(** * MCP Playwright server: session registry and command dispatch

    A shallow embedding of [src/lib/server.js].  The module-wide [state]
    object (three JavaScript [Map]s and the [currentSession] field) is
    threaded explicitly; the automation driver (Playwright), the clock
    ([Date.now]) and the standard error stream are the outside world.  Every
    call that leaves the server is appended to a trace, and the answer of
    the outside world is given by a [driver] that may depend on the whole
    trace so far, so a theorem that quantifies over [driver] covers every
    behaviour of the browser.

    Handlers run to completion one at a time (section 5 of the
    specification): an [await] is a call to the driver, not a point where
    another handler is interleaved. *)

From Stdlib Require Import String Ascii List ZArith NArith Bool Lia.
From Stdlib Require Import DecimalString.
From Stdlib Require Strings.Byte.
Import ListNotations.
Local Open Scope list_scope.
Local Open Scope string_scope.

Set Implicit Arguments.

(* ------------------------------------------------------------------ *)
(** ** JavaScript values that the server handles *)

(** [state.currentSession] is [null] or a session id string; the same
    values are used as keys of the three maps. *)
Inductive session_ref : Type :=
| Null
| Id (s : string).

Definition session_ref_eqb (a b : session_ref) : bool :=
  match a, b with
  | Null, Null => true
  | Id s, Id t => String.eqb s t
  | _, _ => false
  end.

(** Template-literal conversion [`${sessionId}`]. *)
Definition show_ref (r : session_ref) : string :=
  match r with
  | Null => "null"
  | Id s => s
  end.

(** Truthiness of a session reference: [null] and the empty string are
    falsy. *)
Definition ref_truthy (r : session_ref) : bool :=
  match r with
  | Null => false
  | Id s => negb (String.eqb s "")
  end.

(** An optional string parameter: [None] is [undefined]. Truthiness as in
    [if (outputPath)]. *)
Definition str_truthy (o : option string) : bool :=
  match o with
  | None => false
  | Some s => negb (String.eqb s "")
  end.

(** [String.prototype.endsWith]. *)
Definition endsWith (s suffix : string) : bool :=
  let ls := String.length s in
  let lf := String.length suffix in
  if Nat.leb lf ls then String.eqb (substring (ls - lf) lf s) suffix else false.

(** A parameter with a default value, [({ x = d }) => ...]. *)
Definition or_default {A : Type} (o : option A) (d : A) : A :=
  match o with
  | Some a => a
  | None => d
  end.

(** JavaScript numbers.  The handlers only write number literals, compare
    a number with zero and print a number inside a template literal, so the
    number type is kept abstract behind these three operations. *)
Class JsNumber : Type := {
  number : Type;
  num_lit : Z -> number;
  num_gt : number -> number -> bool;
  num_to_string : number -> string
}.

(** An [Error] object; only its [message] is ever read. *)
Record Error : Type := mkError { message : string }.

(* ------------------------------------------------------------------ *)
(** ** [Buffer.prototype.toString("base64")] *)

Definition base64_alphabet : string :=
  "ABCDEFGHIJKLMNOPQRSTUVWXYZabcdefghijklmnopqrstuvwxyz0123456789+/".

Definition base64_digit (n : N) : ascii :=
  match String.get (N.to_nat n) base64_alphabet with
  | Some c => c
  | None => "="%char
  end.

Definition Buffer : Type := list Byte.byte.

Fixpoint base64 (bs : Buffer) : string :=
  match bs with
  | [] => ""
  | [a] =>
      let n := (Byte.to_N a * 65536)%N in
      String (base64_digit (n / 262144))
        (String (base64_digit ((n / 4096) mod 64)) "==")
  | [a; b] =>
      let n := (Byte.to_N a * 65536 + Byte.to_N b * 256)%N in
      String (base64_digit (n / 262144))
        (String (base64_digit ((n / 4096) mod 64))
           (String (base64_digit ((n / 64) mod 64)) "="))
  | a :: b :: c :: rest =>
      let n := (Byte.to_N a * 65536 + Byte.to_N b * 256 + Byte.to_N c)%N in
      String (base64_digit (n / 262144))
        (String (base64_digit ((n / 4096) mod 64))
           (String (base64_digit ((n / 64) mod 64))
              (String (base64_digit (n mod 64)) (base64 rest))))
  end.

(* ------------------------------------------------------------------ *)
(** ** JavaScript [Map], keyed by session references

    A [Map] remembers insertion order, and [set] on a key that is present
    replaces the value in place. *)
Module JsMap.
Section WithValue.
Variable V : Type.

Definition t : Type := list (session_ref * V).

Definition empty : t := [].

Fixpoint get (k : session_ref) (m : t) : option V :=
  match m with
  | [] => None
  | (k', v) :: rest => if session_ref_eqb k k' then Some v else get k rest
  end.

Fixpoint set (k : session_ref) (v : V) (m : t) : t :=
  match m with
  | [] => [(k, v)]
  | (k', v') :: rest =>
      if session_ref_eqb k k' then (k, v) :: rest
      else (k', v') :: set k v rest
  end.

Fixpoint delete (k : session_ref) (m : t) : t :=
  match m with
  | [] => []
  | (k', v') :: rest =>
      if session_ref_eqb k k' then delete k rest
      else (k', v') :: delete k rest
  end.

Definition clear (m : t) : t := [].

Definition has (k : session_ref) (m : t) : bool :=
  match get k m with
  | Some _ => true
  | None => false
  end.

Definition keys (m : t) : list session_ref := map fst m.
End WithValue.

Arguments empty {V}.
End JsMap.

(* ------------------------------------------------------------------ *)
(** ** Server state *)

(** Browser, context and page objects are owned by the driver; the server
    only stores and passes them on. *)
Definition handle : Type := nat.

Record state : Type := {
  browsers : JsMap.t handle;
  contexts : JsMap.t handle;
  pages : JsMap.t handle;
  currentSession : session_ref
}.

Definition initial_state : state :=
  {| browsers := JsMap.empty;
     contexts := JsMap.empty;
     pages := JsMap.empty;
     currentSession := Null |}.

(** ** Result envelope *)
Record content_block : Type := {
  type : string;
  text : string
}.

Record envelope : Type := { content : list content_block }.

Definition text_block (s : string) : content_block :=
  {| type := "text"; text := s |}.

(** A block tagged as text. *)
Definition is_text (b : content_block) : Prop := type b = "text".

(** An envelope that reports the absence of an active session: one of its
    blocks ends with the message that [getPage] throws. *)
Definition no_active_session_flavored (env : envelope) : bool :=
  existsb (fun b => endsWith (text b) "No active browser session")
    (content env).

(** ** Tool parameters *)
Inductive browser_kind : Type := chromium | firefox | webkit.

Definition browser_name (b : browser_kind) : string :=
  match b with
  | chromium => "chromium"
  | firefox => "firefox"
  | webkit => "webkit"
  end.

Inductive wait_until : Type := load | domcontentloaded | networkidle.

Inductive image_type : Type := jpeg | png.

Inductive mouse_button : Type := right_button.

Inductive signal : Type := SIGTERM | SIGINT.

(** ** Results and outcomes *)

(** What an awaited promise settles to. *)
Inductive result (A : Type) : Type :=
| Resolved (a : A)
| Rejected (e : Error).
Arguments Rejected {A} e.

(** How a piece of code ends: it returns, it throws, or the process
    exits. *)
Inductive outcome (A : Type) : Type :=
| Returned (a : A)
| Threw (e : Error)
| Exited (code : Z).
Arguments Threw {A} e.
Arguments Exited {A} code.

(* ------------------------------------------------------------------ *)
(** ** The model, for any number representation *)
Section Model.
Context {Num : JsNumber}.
⁂
Exercise goal: When a line in the listing includes the word "Arguments", report that line in full.

Task solution:
Set Implicit Arguments.
Arguments empty {V}.
Arguments Rejected {A} e.
Arguments Threw {A} e.
Arguments Exited {A} code.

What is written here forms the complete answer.